Home / Rumah Tangga / Desahan di Kamar Adikku / Bab 1 dua manusia bejad

Share

Desahan di Kamar Adikku
Desahan di Kamar Adikku
Author: Afi

Bab 1 dua manusia bejad

Author: Afi
last update Last Updated: 2024-02-29 00:55:27

Aku terbangun dengan pening yang luar biasa. Entah, aku tertidur dari jam berapa. Seingatku, selesai makan malam tadi aku langsung ke kamar dan tak ku ingat lagi aktivitas apa yang ku lakukan.

Ku lirik jam dinding yang terpasang pada tembok sisi kiriku, masih jam satu tengah malam rupanya. Tanganku meraba samping kananku, tak ku rasakan apapun disana. Benar saja, saat kepala ini menoleh, memang tidak ada mas Amar yang selalu tidur di sebelahku itu.
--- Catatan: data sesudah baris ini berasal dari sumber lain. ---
(** The effects of a committed render, in the order of their hooks.  The
    render that [setIsAlarmActive] asks for changes no dependency, so no
    effect is due after it. *)
Definition flushEffects (w : World) : World :=
  let w1 := if alarmEffectDue w then alarmEffect w else w in
  if unmountCleanup w1 then w1 else registerCleanup w1.

(** *** What is rendered *)

Inductive RingColor : Set := RingRed | RingEmerald | RingBlue.

Inductive StatusMessage : Set :=
| UnplugChargerNow
| ChargeGoalMet
| AlarmSetFor (t : number)
| ConnectCharger.

Definition statusText (m : StatusMessage) : string :=
  match m with
  | UnplugChargerNow => "UNPLUG CHARGER NOW"
  | ChargeGoalMet => "Charge Goal Met"
  | AlarmSetFor _ => "Alarm set for "
  | ConnectCharger => "Connect charger to start monitoring"
  end.

(** The main display, reduced to what depends on the state. *)
Record MainDisplay : Set := mkMain {
  ringColor : RingColor;
  alarmIcon : bool;
  percentShown : number;
  percentRed : bool;
  chargingLabel : bool;
  (** the minutes of "~N min remaining", when that line is rendered *)
  remaining : option number;
  statusMessage : StatusMessage;
  interactionHint : bool
}.

Inductive Screen : Set :=
| LoadingSpinner
| BatteryNotSupported
| Main (d : MainDisplay).

Definition getRingColor (w : World) : RingColor :=
  if isAlarmActive w then RingRed
  else if charging (battery w) then RingEmerald
  else RingBlue.

Definition remainingTime (b : Battery) : option number :=
  if charging b && JS.strict_ne (chargingTime b) JS.Infinity
     && JS.gt (chargingTime b) 0%float
  then Some (JS.Math_round (chargingTime b / 60)%float)
  else None.

Definition statusOf (w : World) : StatusMessage :=
  if isAlarmActive w then UnplugChargerNow
  else if charging (battery w) && isThresholdReached w then ChargeGoalMet
  else if charging (battery w) then AlarmSetFor (threshold w)
  else ConnectCharger.

Definition mainDisplay (w : World) : MainDisplay :=
  {| ringColor := getRingColor w;
     alarmIcon := isAlarmActive w;
     percentShown := batteryPercent w;
     percentRed := isAlarmActive w;
     chargingLabel := charging (battery w);
     remaining := remainingTime (battery w);
     statusMessage := statusOf w;
     interactionHint := negb (hasInteracted w) |}.

(** The value [App] returns. *)
Definition App (w : World) : Screen :=
  if loading (battery w) then LoadingSpinner
  else if negb (supported (battery w)) then BatteryNotSupported
  else Main (mainDisplay w).

Definition statusShown (s : Screen) : option StatusMessage :=
  match s with
  | Main d => Some (statusMessage d)
  | _ => None
  end.

(** *** State updates *)

(** What can ask for a new render: [useBattery] publishing a new value,
    the settings panel calling one of the two setters it is given, and a
    click reaching the [onClick] of the main display. *)
Inductive Update : Set :=
| BatteryChange (b : Battery)
| SetThreshold (t : number)
| SetAlarmEnabled (b : bool)
| Click.

Definition withBattery (b : Battery) (w : World) : World :=
  {| battery := b;
     threshold := threshold w;
     isAlarmEnabled := isAlarmEnabled w;
     isAlarmActive := isAlarmActive w;
     hasInteracted := hasInteracted w;
     alarmDeps := alarmDeps w;
     unmountCleanup := unmountCleanup w;
     sound := sound w;
     calls := calls w |}.

Definition setThreshold (t : number) (w : World) : World :=
  {| battery := battery w;
     threshold := t;
     isAlarmEnabled := isAlarmEnabled w;
     isAlarmActive := isAlarmActive w;
     hasInteracted := hasInteracted w;
     alarmDeps := alarmDeps w;
     unmountCleanup := unmountCleanup w;
     sound := sound w;
     calls := calls w |}.

Definition setAlarmEnabled (b : bool) (w : World) : World :=
  {| battery := battery w;
     threshold := threshold w;
     isAlarmEnabled := b;
     isAlarmActive := isAlarmActive w;
     hasInteracted := hasInteracted w;
     alarmDeps := alarmDeps w;
     unmountCleanup := unmountCleanup w;
     sound := sound w;
     calls := calls w |}.

Definition setHasInteracted (b : bool) (w : World) : World :=
  {| battery := battery w;
     threshold := threshold w;
     isAlarmEnabled := isAlarmEnabled w;
     isAlarmActive := isAlarmActive w;
     hasInteracted := b;
     alarmDeps := alarmDeps w;
     unmountCleanup := unmountCleanup w;
     sound := sound w;
     calls := calls w |}.

Definition isMain (s : Screen) : bool :=
  match s with Main _ => true | _ => false end.

(** [handleInteraction], the closure of the render [shown]: it tests the
    [hasInteracted] of that render.  It is the [onClick] of the root of
    the main display, so no click reaches it while another screen is
    shown. *)
Definition handleInteraction (shown w : World) : World :=
  if isMain (App shown) then
    if negb (hasInteracted shown) then setHasInteracted true w else w
  else w.

Definition applyUpdate (shown : World) (w : World) (u : Update) : World :=
  match u with
  | BatteryChange b => withBattery b w
  | SetThreshold t => setThreshold t w
  | SetAlarmEnabled b => setAlarmEnabled b w
  | Click => handleInteraction shown w
  end.

(** The updates React batches into one render. *)
Definition applyAll (us : list Update) (w : World) : World :=
  fold_left (applyUpdate w) us w.

(** One render cycle: the batch is applied, the render is committed and
    its effects run. *)
Definition step (us : list Update) (w : World) : World :=
  flushEffects (applyAll us w).

Definition run (tr : list (list Update)) (w : World) : World :=
  fold_left (fun w us => step us w) tr w.

(** The first render: the [useState] initial values, no effect run yet. *)
Definition firstRender (b : Battery) (s : AlarmSound.t) : World :=
  {| battery := b;
     threshold := 80%float;
     isAlarmEnabled := true;
     isAlarmActive := false;
     hasInteracted := false;
     alarmDeps := None;
     unmountCleanup := false;
     sound := s;
     calls := [] |}.

Definition mount (b : Battery) (s : AlarmSound.t) : World :=
  flushEffects (firstRender b s).

(** Unmounting runs the cleanups that are registered: the alarm effect
    has none, the [[]] effect has [alarmSound.stop()]. *)
Definition unmount (w : World) : World :=
  if unmountCleanup w then
    {| battery := battery w;
       threshold := threshold w;
       isAlarmEnabled := isAlarmEnabled w;
       isAlarmActive := isAlarmActive w;
       hasInteracted := hasInteracted w;
       alarmDeps := alarmDeps w;
       unmountCleanup := false;
       sound := AlarmSound.stop (sound w);
       calls := calls w ++ [Stop] |}
  else w.

(** The worlds a mounted component goes through: after its mount, after
    each render cycle. *)
Inductive reachable : World -> Prop :=
| reach_mount b s : reachable (mount b s)
| reach_step us w : reachable w -> reachable (step us w).

(** The effects of the last render have run. *)
Definition settled (w : World) : Prop :=
  alarmDeps w = Some (depsOf w) /\ unmountCleanup w = true.

(** *** Sessions *)

(** The worlds after each render cycle of a trace. *)
Fixpoint states (tr : list (list Update)) (w : World) : list World :=
  match tr with
  | [] => []
  | us :: tr' => step us w :: states tr' (step us w)
  end.

(** The predicate as a function of the dependency array. *)
Definition allOf (d : Deps) : bool :=
  let '(a, b, c, e, f) := d in a && b && c && e && f.

(** [w'] has the effects' memory, the sound, the log and
    [isAlarmActive] of [w]. *)
Definition sameEffects (w w' : World) : Prop :=
  alarmDeps w' = alarmDeps w /\ unmountCleanup w' = unmountCleanup w /\
  sound w' = sound w /\ calls w' = calls w /\ isAlarmActive w' = isAlarmActive w.

(** The sound, [isAlarmActive] and the last call agree with the
    predicate. *)
Definition inStep (w : World) : Prop :=
  AlarmSound.running (sound w) = shouldAlarm w /\
  isAlarmActive w = shouldAlarm w /\
  exists pre, calls w = pre ++ [callFor (shouldAlarm w)].

(** An update that leaves the battery facility unsupported. *)
Definition keepsUnsupported (u : Update) : Prop :=
  match u with
  | BatteryChange b => supported b = false
  | _ => True
  end.

(** *** Concrete sessions *)

Definition stopped : AlarmSound.t := AlarmSound.mk false.

(** A value of [useBattery] while the battery manager is being fetched. *)
Definition fetching : Battery := mkBattery true true 0 false 0.

(** The battery facility is absent. *)
Definition absent : Battery := mkBattery false false 0 false 0.

(** Scenario A: plugged in at 79%, the threshold left at 80. *)
Definition batteryA : Battery := mkBattery true false 0.79 true 1800.

(** Scenario B: the level reaches 80%. *)
Definition batteryB : Battery := mkBattery true false 0.8 true 1800.

(** Scenario C: the charger is unplugged. *)
Definition batteryC : Battery := mkBattery true false 0.8 false JS.Infinity.

(** The page is opened, the battery is read, the user taps once. *)
Definition scenarioA : World :=
  run [[BatteryChange batteryA]; [Click]] (mount fetching stopped).

(** Charging, the goal reached, but the alarm switched off in the
    settings (and no tap yet). *)
Definition goalMetAlarmOff : World :=
  run [[BatteryChange batteryB]; [SetAlarmEnabled false]] (mount fetching stopped).

(** Unplugged at 90%, then plugged in: no tap has been made, so the
    predicate is false before and after. *)
Definition unplugged90 : World :=
  mount (mkBattery true false 0.9 false JS.Infinity) stopped.

Definition plugIn90 : list Update :=
  [BatteryChange (mkBattery true false 0.9 true 600)].

(** A log of calls in which [start()] is never called twice in a row. *)
Fixpoint noDoubleStart (l : list SoundCall) : bool :=
  match l with
  | [] => true
  | c :: t =>
      match c, t with
      | Start, Start :: _ => false
      | _, _ => noDoubleStart t
      end
  end.

(** The alarm is sounding: scenario A, then the level reaches 80%. *)
Definition alarming : World := step [BatteryChange batteryB] scenarioA.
Kaki jenjang ku menyentuh lantai keramik, mencari-cari dimana sandal tidur yang pasti selalu ku taruh di bawah ranjang. Setelah menemukannya, aku beranjak pergi ke dapur. Kerongkonganku terasa sangat kering, air minum yang selalu tersedia di dalam kamar ternyata sudah habis.

Krieeet

Krieeet

Krieeet

Seperti tak asing dengan bunyi itu. Mirip seperti bunyi saat aku dan mas Amar sedang bertempur di malam hari. Tapi, suara dari mana itu? Tidak mungkin dari rumh tetangga yang berjarak di samping rumah ini.

"Nghhh... M-mas."

Astaga, suara apa itu? Sepertinya berasal dri kamar Ayu, adikku.

"Ssshhh, aku ham-pir sampai, M-mas."

"Tahan sebentar, ya. Kita keluar bersama."

Tanganku refleks menutup mulut. Meskipun tak terlalu keras, tapi aku sangat mengenali suara itu. Suara lelaki yang sudah menikahiku selama lima tahu. Tapi, apakah mungkin?

"Nnnghhh ...."

"Aaahh, leganya. Kamu hebat, Sayang. Lebih hebat dari pada kakakmu."

DEGH

Aku tidak bisa terus menguping pembicaraan laknat di dalam sana. Aku berniat menendang pintu berwarna coklat itu dengan tendangan mautku. Meski saat ini aku sudah tidak pernah berlatih, tapi aku masih ingat teknik-teknik dapam bermain silat karena semasa SMP hingga SMA aku adalah atlet pencak silat.

Sudah ku kerahkan seluruh tenaga dalamku, tapi, nyatanya pintu itu terbuka dengan sangat mudahnya. Rupanya mereka tidak mengunci pintu kamar yang mereka gunakan untuk berbuat maksiat

Keduanya menoleh ke arahku yang menahan amarah hingga wajahku merah padam. Kedua manusia bejat yang masih berpelukan dengan pusaka suamiku masih tertanam pada liang kenikmatan adikku itu terlihat kaget dan buru-buru melepas tautannya.

"S-Salma?"

Tak peduli dengan mas Amar yang masih bertubuh polos karena pakaiannya berserakan di lantai dan ia kesulitan memungutnya, aku langsung memberinya bogem mentah tepat mengenai rahang kirinya.

"Mas Amar! Mbak Salma apa-apaan, sih?"

Ayu yang sudah mengenakan kaos dan celana pendeknya segera mendekati mas Amar yang tengah terduduk di lantai dengan tangan yang memegangi rahangnya. Mungkin saja rahangnya bergeser, aku tidak peduli.

"Kenapa? Kamu mau juga mendapatkan apa yang lelaki bejat ini dapat?"

Tanganku sudah melayang hendak memberi pelajaran pada Ayu, tapi mas Amar justru mendorong perutku hingga aku mundur dan nyaria terjengkang.

"Cukup aku saja, Salma. Jangan sakiti Ayu," ucapnya memelas. Aku geram setengah mati. Di saat seperti ini, ia masih bisa membela Ayu yang jelas-jelas sama salahnya dengan dia.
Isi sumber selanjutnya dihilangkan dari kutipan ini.